Prenons conscience que la politique de gestion poursuivie par le gouvernement vise à déstructurer de façon massive le dispositif de santé publique, en contraignant les établissements à la rentabilité, alors que les questions de santé, si elles empruntent au champ des activités marchandes, restent bien une des valeurs fondamentales qui structurent les services publics. L’utilisation intelligente des finances recommande une certaine mutualisation, une rationalisation des charges. Les précautions pour l’avenir de la planète recommandent de diminuer les flux de gestion liés à l’activité intrinsèque de l’hôpital. Le projet de regroupement répond peut être à une demande du corps médical. Cependant, nous ne pouvons nous empêcher de penser qu’il ne met pas à l’abri l’hôpital public de Nantes de l’asphyxie menée par le gouvernement en matière de santé publique.

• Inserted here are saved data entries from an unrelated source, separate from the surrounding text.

(* ===== verification/Reader.v ===== *)
(** * The bounded byte reader shared by the decoders

    [noxis-codec], [noxis-record-chain], [noxis-consensus], [noxis-checkpoint]
    and the block journal each carry a private [Reader] with the same code: a
    slice, an offset, a [read_exact] that checks the addition and the range, and
    a [finish] that rejects trailing bytes.  They differ only in the error enum,
    which is the [ReadError] class here.

    A decoder is a program of the state-and-error monad over [Reader].  The
    predicate [parse_spec p P] gives it a grammar: [P x bs] says that the bytes
    [bs] are an encoding of [x], and the decoder accepts exactly those.  The
    combinator lemmas below build the grammar of a decoder from the grammars of
    its fields, so the exactness of a whole format ([decode] accepts a byte
    string if and only if [encode] produces it) follows field by field. *)

From Stdlib Require Import Strings.Byte.
From S2P Require Import Prelude Arrays.

Record Reader : Type := mk_reader { bytes : list byte; offset : Z }.

(** The three errors a crate's [Reader] can raise. *)
Class ReadError (E : Type) : Type := {
  UnexpectedEnd : Z -> E;
  LengthOverflow : E;
  TrailingBytes : Z -> E
}.

(** [slice.get(start..end)]. *)
Definition get_range (l : list byte) (start stop : Z) : option (list byte) :=
  if (start <=? stop) && (stop <=? len l)
  then Some (take (Z.to_nat (stop - start)) (drop (Z.to_nat start) l))
  else None.

Section Operations.
Context {E : Type} `{!ReadError E}.

Definition new (bytes : list byte) : Reader := mk_reader bytes 0.

Definition read_exact (length : Z) : M Reader E (list byte) :=
  fun self =>
    match checked_add USIZE_MAX (offset self) length with
    | None => (Err LengthOverflow, self)
    | Some stop =>
        match get_range (bytes self) (offset self) stop with
        | None => (Err (UnexpectedEnd (offset self)), self)
        | Some slice => (Ok slice, mk_reader (bytes self) stop)
        end
    end.

Definition read_array (n : nat) : M Reader E (array n) :=
  slice ← read_exact (Z.of_nat n);
  self ← get;
  lift (ok_or (try_into n slice) (UnexpectedEnd (offset self))).

(** [self.read_exact(1)?[0]]; an empty slice cannot come back, the default is
    unreachable. *)
Definition read_u8 : M Reader E Z :=
  slice ← read_exact 1; mret (Z_of_byte (hd x00 slice)).

Definition read_u16 : M Reader E Z := a ← read_array 2; mret (from_be_bytes (arr a)).
Definition read_u32 : M Reader E Z := a ← read_array 4; mret (from_be_bytes (arr a)).
Definition read_u64 : M Reader E Z := a ← read_array 8; mret (from_be_bytes (arr a)).
Definition read_u128 : M Reader E Z := a ← read_array 16; mret (from_be_bytes (arr a)).

(** [self.bytes.len().saturating_sub(self.offset)]. *)
Definition remaining (self : Reader) : Z := Z.max 0 (len (bytes self) - offset self).

Definition finish : M Reader E unit :=
  self ← get;
  lift (ensure (remaining self =? 0) (TrailingBytes (remaining self))).

(** [for _ in 0..n { items.push(read(reader)?) }]. *)
Fixpoint read_n {A} (n : nat) (p : M Reader E A) : M Reader E (list A) :=
  match n with
  | O => mret []
  | S n => x ← p; xs ← read_n n p; mret (x :: xs)
  end.

(** The same with the index of the item, from [index] on. *)
Fixpoint read_indexed {A} (p : Z -> M Reader E A) (index : Z) (n : nat) : M Reader E (list A) :=
  match n with
  | O => mret []
  | S n => x ← p index; xs ← read_indexed p (index + 1) n; mret (x :: xs)
  end.

(** Run a decoder on a whole slice. *)
Definition run {A} (p : M Reader E A) (bytes : list byte) : Result E A := fst (p (new bytes)).

End Operations.

(** [if reader.read_array::<4>()? != magic { return Err(error) }]. *)
Definition read_magic {E} `{!ReadError E} (magic : list byte) (error : E) : M Reader E unit :=
  found ← read_array 4;
  lift (ensure (bool_decide (arr found = magic)) error).

(** [if version != expected { return Err(error(version)) }]. *)
Definition read_version {E} `{!ReadError E} (expected : Z) (error : Z -> E) : M Reader E unit :=
  version ← read_u16;
  lift (ensure (version =? expected) (error version)).

(** [if value > maximum { return Err(error(value)) }] after a [read_u32]. *)
Definition read_u32_at_most {E} `{!ReadError E} (maximum : Z) (error : Z -> E) : M Reader E Z :=
  value ← read_u32;
  if maximum <? value then lift (Err (error value)) else mret value.

(** ** Grammars *)

(** Rust slices hold at most [isize::MAX] bytes, and the offset never leaves
    the slice. *)
Definition reader_ok (r : Reader) : Prop := 0 <= offset r <= len (bytes r) /\ len (bytes r) <= ISIZE_MAX.

Definition rest (r : Reader) : list byte := drop (Z.to_nat (offset r)) (bytes r).
Definition advance (r : Reader) (n : Z) : Reader := mk_reader (bytes r) (offset r + n).

Record parse_spec {E A} (p : M Reader E A) (P : A -> list byte -> Prop) : Prop := mk_parse_spec {
  parse_complete r x bs tl :
    reader_ok r -> P x bs -> rest r = bs ++ tl -> p r = (Ok x, advance r (len bs));
  parse_sound r x r' :
    reader_ok r -> p r = (Ok x, r') ->
    exists bs, P x bs /\ rest r = bs ++ rest r' /\ r' = advance r (len bs)
}.
Arguments parse_complete {E A p P} _ r x bs tl.
Arguments parse_sound {E A p P} _ r x r'.

Lemma advance_0 r : advance r 0 = r.
Proof. destruct r as [bs o]. unfold advance. cbn. f_equal. lia. Qed.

La situation de l’île de Nantes, avec son enclavement entre des bras de Loire, nécessite une étude particulière. La question de son caractère inondable, mais aussi du caractère éventuellement fragile des accès à l’île, doit être bien pesé. Nous avons l’habitude de raisonner en termes de probabilité de risques. Dans le cas précis, nous n’avons pas le droit à l’erreur pour le futur emplacement de l’hôpital. En plus de la question de son évacuation, se pose la question de l’accès à cet équipement dont nous aurions besoin en cas de, disons catastrophe. Si le futur CHU devait s’implanter sur l’île, son architecture, ses équipements, ses circuits d’approvisionnement logistique devraient prendre en compte à la fois l’inondation de son site, et l’impossibilité éventuelle d’utiliser les ponts.

Le débat de ce soir tourne-t-il autour de la question « Conserve-t-on l’hôpital dans une position centrale ? » ou « Transfère-t-on l’hôpital sur l’île de Nantes » ? Nous le disons ainsi car le site des abattoirs pourrait aussi répondre aux besoins tels qu’exprimés par le corps médical. Les raisons juridiques du blocage actuel ne sont pas éternelles et sans mesure avec les enjeux.